==== Record extracts ====
(** * WHMCS WhatsApp bridge (src/index.js): connection lifecycle, message
    dispatcher and control API, as a shallow embedding.

    The program is one Node.js module whose handlers read and write a handful
    of module-level variables, the credential directory [auth_info] and a
    number of external collaborators (the Baileys socket, axios, the QR
    encoder).  The embedding keeps that shape:

    - the module-level [let] variables are the fields of [state];
    - the credential directory is a small file-system model ([disk]);
    - every call that leaves the process (an [fs] call, [setTimeout],
      [axios.get], [axios.post], [sock.sendMessage], [sock.logout],
      [sock.requestPairingCode]) is appended to the [trace] field, in program
      order;
    - what a collaborator answers is read from an [Env] record;
    - handlers are written in a state-and-exception monad [M], so that the
      [try]/[catch] blocks of the source are visible in the model.

    Not modelled: [console.log] output; what the Baileys library itself reads
    and writes under [auth_info] ([useMultiFileAuthState] at line 148 and the
    [saveCreds] function registered on [creds.update] at line 258), so that
    the model's credential directory changes through the module's own [fs]
    calls only; the HTTP listener; and the interleaving of two handlers at an
    [await]: a handler invocation runs to completion, except for the
    connection-open handler, whose 5 second settle delay is a timer task of
    its own. *)

From Stdlib Require Import ZArith String Ascii List Bool Lia.
From stdpp Require Import base option list strings pretty gmap fin_maps.

Local Open Scope string_scope.
Local Open Scope Z_scope.

(** ** JavaScript string helpers *)
Module JsString.

(** [s.includes(sub)] *)
Fixpoint includes (s sub : string) : bool :=
  String.prefix sub s ||
  match s with
  | EmptyString => false
  | String _ s' => includes s' sub
  end.

(** [s.split(sep)[0]] for a one-character separator: the text before the
    first occurrence of [sep], or the whole of [s] when there is none. *)
Fixpoint split_head (sep : ascii) (s : string) : string :=
  match s with
  | EmptyString => EmptyString
  | String c s' =>
      if Ascii.eqb c sep then EmptyString else String c (split_head sep s')
  end.

Definition is_digit (c : ascii) : bool :=
  let n := nat_of_ascii c in (Nat.leb 48 n && Nat.leb n 57)%bool.

(** [s.replace(/\D/g, "")] *)
Fixpoint digits_only (s : string) : string :=
  match s with
  | EmptyString => EmptyString
  | String c s' =>
      if is_digit c then String c (digits_only s') else digits_only s'
  end.

(** Truthiness of a string value: the empty string is falsy. *)
Definition truthy (s : string) : bool :=
  match s with EmptyString => false | _ => true end.

(** Truthiness of a possibly [undefined]/[null] string. *)
Definition truthy_opt (o : option string) : bool :=
  match o with Some s => truthy s | None => false end.

(** [a || b] on possibly undefined strings: the first truthy operand,
    else the last operand. *)
Definition or_else (a b : option string) : option string :=
  if truthy_opt a then a else b.

(** [a || "literal"] *)
Definition or_default (a : option string) (d : string) : string :=
  match a with
  | Some s => if truthy s then s else d
  | None => d
  end.

(** String interpolation of a possibly undefined number. *)
Definition show_number (o : option Z) : string :=
  match o with Some z => pretty z | None => "undefined" end.

End JsString.
Import JsString.

(** ** The credential directory

    [authPath] is either missing, a regular file, or a directory whose
    entries are regular files or sub-directories.  [parentWritable] says
    whether the directory holding [authPath] lets the process create or
    remove [authPath] itself. *)
Inductive entry := RegularFile | SubDirectory.

Inductive node :=
| Absent
| PlainFile
| Directory (entries : gmap string entry).

Record disk := Disk { authNode : node; parentWritable : bool }.

(** ** Effects that leave the process *)
Inductive task := ConnectToWhatsApp | SettleOpen.

Inductive effect :=
| FsReaddir
| FsUnlink (name : string)
| FsRm
| FsMkdir
| SetTimeout (t : task) (ms : Z)
| AxiosGet (url : string)
| AxiosPost (bearer model prompt userMessage : string)
| SendMessage (jid text : string)
| RequestPairingCode (phone : string)
| Logout
| ConnectAttempt.

#[global] Instance task_eq_dec : EqDecision task.
Proof. solve_decision. Defined.

#[global] Instance effect_eq_dec : EqDecision effect.
Proof. solve_decision. Defined.

(** ** Module-level variables *)
Record socket := Socket { user_id : option string }.

Record errorInfo := ErrorInfo { message : string; code : option Z }.

Record AiSettings := MkAi { key : string; model : string; prompt : string }.

Record state := State {
  sock : option socket;
  qrCode : option string;
  pairingCode : option string;
  isConnected : bool;
  bridgeStatus : string;
  fullErrorInfo : option errorInfo;
  apiKey : string;
  adminUrl : string;
  aiSettings : AiSettings;
  authDisk : disk;
  trace : list effect
}.

Definition set_sock v (s : state) :=
  State v (qrCode s) (pairingCode s) (isConnected s) (bridgeStatus s)
        (fullErrorInfo s) (apiKey s) (adminUrl s) (aiSettings s) (authDisk s) (trace s).
Definition set_qrCode v (s : state) :=
  State (sock s) v (pairingCode s) (isConnected s) (bridgeStatus s)
        (fullErrorInfo s) (apiKey s) (adminUrl s) (aiSettings s) (authDisk s) (trace s).
Definition set_pairingCode v (s : state) :=
  State (sock s) (qrCode s) v (isConnected s) (bridgeStatus s)
        (fullErrorInfo s) (apiKey s) (adminUrl s) (aiSettings s) (authDisk s) (trace s).
Definition set_isConnected v (s : state) :=
  State (sock s) (qrCode s) (pairingCode s) v (bridgeStatus s)
        (fullErrorInfo s) (apiKey s) (adminUrl s) (aiSettings s) (authDisk s) (trace s).
Definition set_bridgeStatus v (s : state) :=
  State (sock s) (qrCode s) (pairingCode s) (isConnected s) v
        (fullErrorInfo s) (apiKey s) (adminUrl s) (aiSettings s) (authDisk s) (trace s).
Definition set_fullErrorInfo v (s : state) :=
  State (sock s) (qrCode s) (pairingCode s) (isConnected s) (bridgeStatus s)
        v (apiKey s) (adminUrl s) (aiSettings s) (authDisk s) (trace s).
Definition set_apiKey v (s : state) :=
  State (sock s) (qrCode s) (pairingCode s) (isConnected s) (bridgeStatus s)
        (fullErrorInfo s) v (adminUrl s) (aiSettings s) (authDisk s) (trace s).
Definition set_adminUrl v (s : state) :=
  State (sock s) (qrCode s) (pairingCode s) (isConnected s) (bridgeStatus s)
        (fullErrorInfo s) (apiKey s) v (aiSettings s) (authDisk s) (trace s).
Definition set_aiSettings v (s : state) :=
  State (sock s) (qrCode s) (pairingCode s) (isConnected s) (bridgeStatus s)
        (fullErrorInfo s) (apiKey s) (adminUrl s) v (authDisk s) (trace s).
Definition set_authDisk v (s : state) :=
  State (sock s) (qrCode s) (pairingCode s) (isConnected s) (bridgeStatus s)
        (fullErrorInfo s) (apiKey s) (adminUrl s) (aiSettings s) v (trace s).
Definition set_trace v (s : state) :=
  State (sock s) (qrCode s) (pairingCode s) (isConnected s) (bridgeStatus s)
        (fullErrorInfo s) (apiKey s) (adminUrl s) (aiSettings s) (authDisk s) v.
Lemma fold_append_lookup {A St B C : Type} (f : St -> A -> St)
    (gb : St -> list B) (gc : St -> list C) (P : A -> B -> C -> Prop) :
  (forall s a, exists b c, gb (f s a) = gb s ++ [b] /\ gc (f s a) = gc s ++ [c] /\ P a b c) ->
  forall l s, exists bs cs,
    gb (fold_left f l s) = gb s ++ bs /\ gc (fold_left f l s) = gc s ++ cs /\
    length bs = length l /\ length cs = length l /\
    forall k a, l !! k = Some a -> exists b c, bs !! k = Some b /\ cs !! k = Some c /\ P a b c.
Proof.
  intros Hf. induction l as [|a l IH]; intros s; simpl.
  - exists [], []. rewrite !app_nil_r. repeat split; try reflexivity.
    intros k a H. discriminate.
  - destruct (Hf s a) as (b & c & Hb & Hc & HP).
    destruct (IH (f s a)) as (bs & cs & Hbs & Hcs & Lb & Lc & Hk).
    exists (b :: bs), (c :: cs). rewrite Hbs, Hcs, Hb, Hc, <- !app_assoc.
    repeat split; try reflexivity; simpl; try lia.
    intros [|k] a' H; simpl in H.
    + injection H as <-. exists b, c. auto.
    + exact (Hk k a' H).
Qed.

Lemma running_count_app (l1 l2 : list SyncLog) :
  length (List.filter (fun l => String.eqb (sl_status l) "running") (l1 ++ l2)) =
    (length (List.filter (fun l => String.eqb (sl_status l) "running") l1) +
     length (List.filter (fun l => String.eqb (sl_status l) "running") l2))%nat.
Proof. induction l1 as [|x l1 IH]; simpl; [reflexivity|]. destruct (String.eqb _ _); simpl; lia. Qed.
Definition calculateRefinancingBenefit (s : State) (loanId : uint256)
    (newRate : euint32) : Result euint32 :=
  let loan := sload (encryptedLoans s) loanId in
  let schedule := sload (amortizationSchedules s) loanId in
  do require (isCalculated schedule) NotCalculated ;;
  let newMonthlyRate := FHE_div newRate (FHE_asEuint32 1200) in
  let newMonthlyPayment :=
    FHE_div
      (FHE_mul (FHE_mul (encryptedPrincipal loan) newMonthlyRate)
               (FHE_pow (FHE_add (FHE_asEuint32 1) newMonthlyRate)
                        (encryptedTerm loan)))
      (FHE_sub (FHE_pow (FHE_add (FHE_asEuint32 1) newMonthlyRate)
                        (encryptedTerm loan))
               (FHE_asEuint32 1)) in
  let newTotalInterest :=
    FHE_sub (FHE_mul newMonthlyPayment (encryptedTerm loan))
            (encryptedPrincipal loan) in
  Ok (FHE_sub (encryptedTotalInterest schedule) newTotalInterest).

Definition calculatePaymentShockRisk (s : State) (loanId : uint256)
    : Result euint32 :=
  let schedule := sload (amortizationSchedules s) loanId in
  do require (isCalculated schedule) NotCalculated ;;
  Ok (FHE_div (FHE_mul (encryptedMonthlyPayment schedule) (FHE_asEuint32 100))
              (encryptedPrincipal (sload (encryptedLoans s) loanId))).

Definition optimizeForGoals (s : State) (loanId : uint256) (goalTime : euint32)
    : Result euint32 :=
  let loan := sload (encryptedLoans s) loanId in
  let schedule := sload (amortizationSchedules s) loanId in
  do require (isCalculated schedule) NotCalculated ;;
  Ok (FHE_div (encryptedPrincipal loan) goalTime).

Definition calculateInterestSensitivity (s : State) (loanId : uint256)
    : Result euint32 :=
  let loan := sload (encryptedLoans s) loanId in
  let schedule := sload (amortizationSchedules s) loanId in
  do require (isCalculated schedule) NotCalculated ;;
  let rateChange := FHE_asEuint32 100 in
  let newRate := FHE_add (encryptedInterestRate loan) rateChange in
  let newMonthlyRate := FHE_div newRate (FHE_asEuint32 1200) in
  let newMonthlyPayment :=
    FHE_div
      (FHE_mul (FHE_mul (encryptedPrincipal loan) newMonthlyRate)
               (FHE_pow (FHE_add (FHE_asEuint32 1) newMonthlyRate)
                        (encryptedTerm loan)))
      (FHE_sub (FHE_pow (FHE_add (FHE_asEuint32 1) newMonthlyRate)
                        (encryptedTerm loan))
               (FHE_asEuint32 1)) in
  Ok (FHE_sub newMonthlyPayment (encryptedMonthlyPayment schedule)).

Definition estimateTaxBenefit (s : State) (loanId : uint256) : Result euint32 :=
  let schedule := sload (amortizationSchedules s) loanId in
  do require (isCalculated schedule) NotCalculated ;;
  Ok (FHE_div (encryptedTotalInterest schedule) (FHE_asEuint32 4)).

Definition calculateLoanLiquidity (s : State) (loanId : uint256)
    : Result euint32 :=
  let loan := sload (encryptedLoans s) loanId in
  let schedule := sload (amortizationSchedules s) loanId in
  do require (isCalculated schedule) NotCalculated ;;
  Ok (FHE_div (encryptedPrincipal loan)
              (FHE_mul (encryptedMonthlyPayment schedule) (FHE_asEuint32 6))).

Definition detectOverleveraging (s : State) (loanId : uint256) : Result ebool :=
  dti <- calculateDebtToIncome s loanId ;;
  Ok (FHE_gt dti (FHE_asEuint32 40)).

Definition calculateFinancialFlexibility (s : State) (loanId : uint256)
    : Result euint32 :=
  affordability <- calculateAffordability s loanId ;;
  loanHealth <- calculateLoanHealth s loanId ;;
  Ok (FHE_div (FHE_add affordability loanHealth) (FHE_asEuint32 2)).

Definition optimizeForCashFlow (s : State) (loanId : uint256) : Result euint32 :=
  let schedule := sload (amortizationSchedules s) loanId in
  do require (isCalculated schedule) NotCalculated ;;
  Ok (FHE_div (FHE_mul (encryptedMonthlyPayment schedule) (FHE_asEuint32 90))
              (FHE_asEuint32 100)).

Definition calculatePrepaymentRisk (s : State) (loanId : uint256)
    : Result euint32 :=
  let loan := sload (encryptedLoans s) loanId in
  Ok (FHE_div (FHE_mul (encryptedExtraPayment loan) (FHE_asEuint32 100))
              (encryptedPrincipal loan)).

Definition estimateNetCost (s : State) (loanId : uint256) : Result euint32 :=
  let schedule := sload (amortizationSchedules s) loanId in
  do require (isCalculated schedule) NotCalculated ;;
  taxBenefit <- estimateTaxBenefit s loanId ;;
  Ok (FHE_sub (encryptedTotalInterest schedule) taxBenefit).

Definition calculateLoanEfficiency (s : State) (loanId : uint256)
    : Result euint32 :=
  let loan := sload (encryptedLoans s) loanId in
  let schedule := sload (amortizationSchedules s) loanId in
  do require (isCalculated schedule) NotCalculated ;;
  Ok (FHE_div (FHE_mul (encryptedPrincipal loan) (FHE_asEuint32 100))
              (FHE_add (encryptedPrincipal loan)
                       (encryptedTotalInterest schedule))).

Definition generatePersonalizedAdvice (s : State) (loanId : uint256)
    : Result euint32 :=
  savings <- calculateInterestSavings s loanId ;;
  risk <- calculatePaymentShockRisk s loanId ;;
  Ok (FHE_cmux (FHE_gt savings (FHE_asEuint32 1000))
               (FHE_asEuint32 1)
               (FHE_cmux (FHE_gt risk (FHE_asEuint32 15))
                         (FHE_asEuint32 2)
                         (FHE_asEuint32 3))).

Definition calculateDebtSustainability (s : State) (loanId : uint256)
    : Result euint32 :=
  dti <- calculateDebtToIncome s loanId ;;
  Ok (FHE_sub (FHE_asEuint32 100) dti).

Definition estimateInflationImpact (s : State) (loanId : uint256)
    : Result euint32 :=
  let schedule := sload (amortizationSchedules s) loanId in
  do require (isCalculated schedule) NotCalculated ;;
  Ok (FHE_div (encryptedTotalInterest schedule) (FHE_asEuint32 2)).

Definition getEncryptedLoan (s : State) (loanId : uint256)
    : address * euint32 * euint32 * euint32 * euint32 * uint256 :=
  let l := sload (encryptedLoans s) loanId in
  (borrower l, encryptedPrincipal l, encryptedInterestRate l, encryptedTerm l,
   encryptedExtraPayment l, timestamp l).

Definition getEncryptedSchedule (s : State) (loanId : uint256)
    : euint32 * euint32 * euint32 * bool :=
  let a := sload (amortizationSchedules s) loanId in
  (encryptedMonthlyPayment a, encryptedTotalInterest a, encryptedPayoffTime a,
   isCalculated a).

Definition getDecryptedSchedule (s : State) (loanId : uint256)
    : uint32 * uint32 * uint32 * bool :=
  let d := sload (decryptedSchedules s) loanId in
  (monthlyPayment d, totalInterest d, payoffTime d, isRevealed d).

(** The analytic functions under one name each, so that a property can range
    over all of them. *)
Inductive Analytic :=
| InterestSavings
| Affordability
| PaymentStrategy
| DebtToIncome
| EarlyPayoffImpact (additionalPayment : euint32)
| LoanHealth
| RefinancingBenefit (newRate : euint32)
| PaymentShockRisk
| ForGoals (goalTime : euint32)
| InterestSensitivity
| TaxBenefit
| LoanLiquidity
| Overleveraging
| FinancialFlexibility
| ForCashFlow
| PrepaymentRisk
| NetCost
| LoanEfficiency
| PersonalizedAdvice
| DebtSustainability
| InflationImpact.

Definition analytic (q : Analytic) (s : State) (loanId : uint256)
    : Result bytes32 :=
  match q with
  | InterestSavings => calculateInterestSavings s loanId
  | Affordability => calculateAffordability s loanId
  | PaymentStrategy => optimizePaymentStrategy s loanId
  | DebtToIncome => calculateDebtToIncome s loanId
  | EarlyPayoffImpact p => estimateEarlyPayoffImpact s loanId p
  | LoanHealth => calculateLoanHealth s loanId
  | RefinancingBenefit r => calculateRefinancingBenefit s loanId r
  | PaymentShockRisk => calculatePaymentShockRisk s loanId
  | ForGoals g => optimizeForGoals s loanId g
  | InterestSensitivity => calculateInterestSensitivity s loanId
  | TaxBenefit => estimateTaxBenefit s loanId
  | LoanLiquidity => calculateLoanLiquidity s loanId
  | Overleveraging => detectOverleveraging s loanId
  | FinancialFlexibility => calculateFinancialFlexibility s loanId
  | ForCashFlow => optimizeForCashFlow s loanId
  | PrepaymentRisk => calculatePrepaymentRisk s loanId
  | NetCost => estimateNetCost s loanId
  | LoanEfficiency => calculateLoanEfficiency s loanId
  | PersonalizedAdvice => generatePersonalizedAdvice s loanId
  | DebtSustainability => calculateDebtSustainability s loanId
  | InflationImpact => estimateInflationImpact s loanId
  end.

(** *** Transactions *)

Inductive Call :=
| AuthorizeAdvisor (advisor : address)
| SubmitEncryptedLoan (now : uint256) (principal rate term extra : euint32)
| CalculateAmortization (loanId : uint256)
| RequestScheduleDecryption (loanId : uint256)
| DecryptAmortizationSchedule (requestId : uint256) (cleartexts proof : bytes)
| ProtectFinancialPrivacy (who : address).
====
Goal of the exercise :: Please copy, exactly and with nothing else, the lines above beginning at the line that has "RefinancingBenefit (newRate : euint32)" and ending with the line that has "extra : euint32)".

Your solution ::
| RefinancingBenefit (newRate : euint32)
| PaymentShockRisk
| ForGoals (goalTime : euint32)
| InterestSensitivity
| TaxBenefit
| LoanLiquidity
| Overleveraging
| FinancialFlexibility
| ForCashFlow
| PrepaymentRisk
| NetCost
| LoanEfficiency
| PersonalizedAdvice
| DebtSustainability
| InflationImpact.

Definition analytic (q : Analytic) (s : State) (loanId : uint256)
    : Result bytes32 :=
  match q with
  | InterestSavings => calculateInterestSavings s loanId
  | Affordability => calculateAffordability s loanId
  | PaymentStrategy => optimizePaymentStrategy s loanId
  | DebtToIncome => calculateDebtToIncome s loanId
  | EarlyPayoffImpact p => estimateEarlyPayoffImpact s loanId p
  | LoanHealth => calculateLoanHealth s loanId
  | RefinancingBenefit r => calculateRefinancingBenefit s loanId r
  | PaymentShockRisk => calculatePaymentShockRisk s loanId
  | ForGoals g => optimizeForGoals s loanId g
  | InterestSensitivity => calculateInterestSensitivity s loanId
  | TaxBenefit => estimateTaxBenefit s loanId
  | LoanLiquidity => calculateLoanLiquidity s loanId
  | Overleveraging => detectOverleveraging s loanId
  | FinancialFlexibility => calculateFinancialFlexibility s loanId
  | ForCashFlow => optimizeForCashFlow s loanId
  | PrepaymentRisk => calculatePrepaymentRisk s loanId
  | NetCost => estimateNetCost s loanId
  | LoanEfficiency => calculateLoanEfficiency s loanId
  | PersonalizedAdvice => generatePersonalizedAdvice s loanId
  | DebtSustainability => calculateDebtSustainability s loanId
  | InflationImpact => estimateInflationImpact s loanId
  end.

(** *** Transactions *)

Inductive Call :=
| AuthorizeAdvisor (advisor : address)
| SubmitEncryptedLoan (now : uint256) (principal rate term extra : euint32)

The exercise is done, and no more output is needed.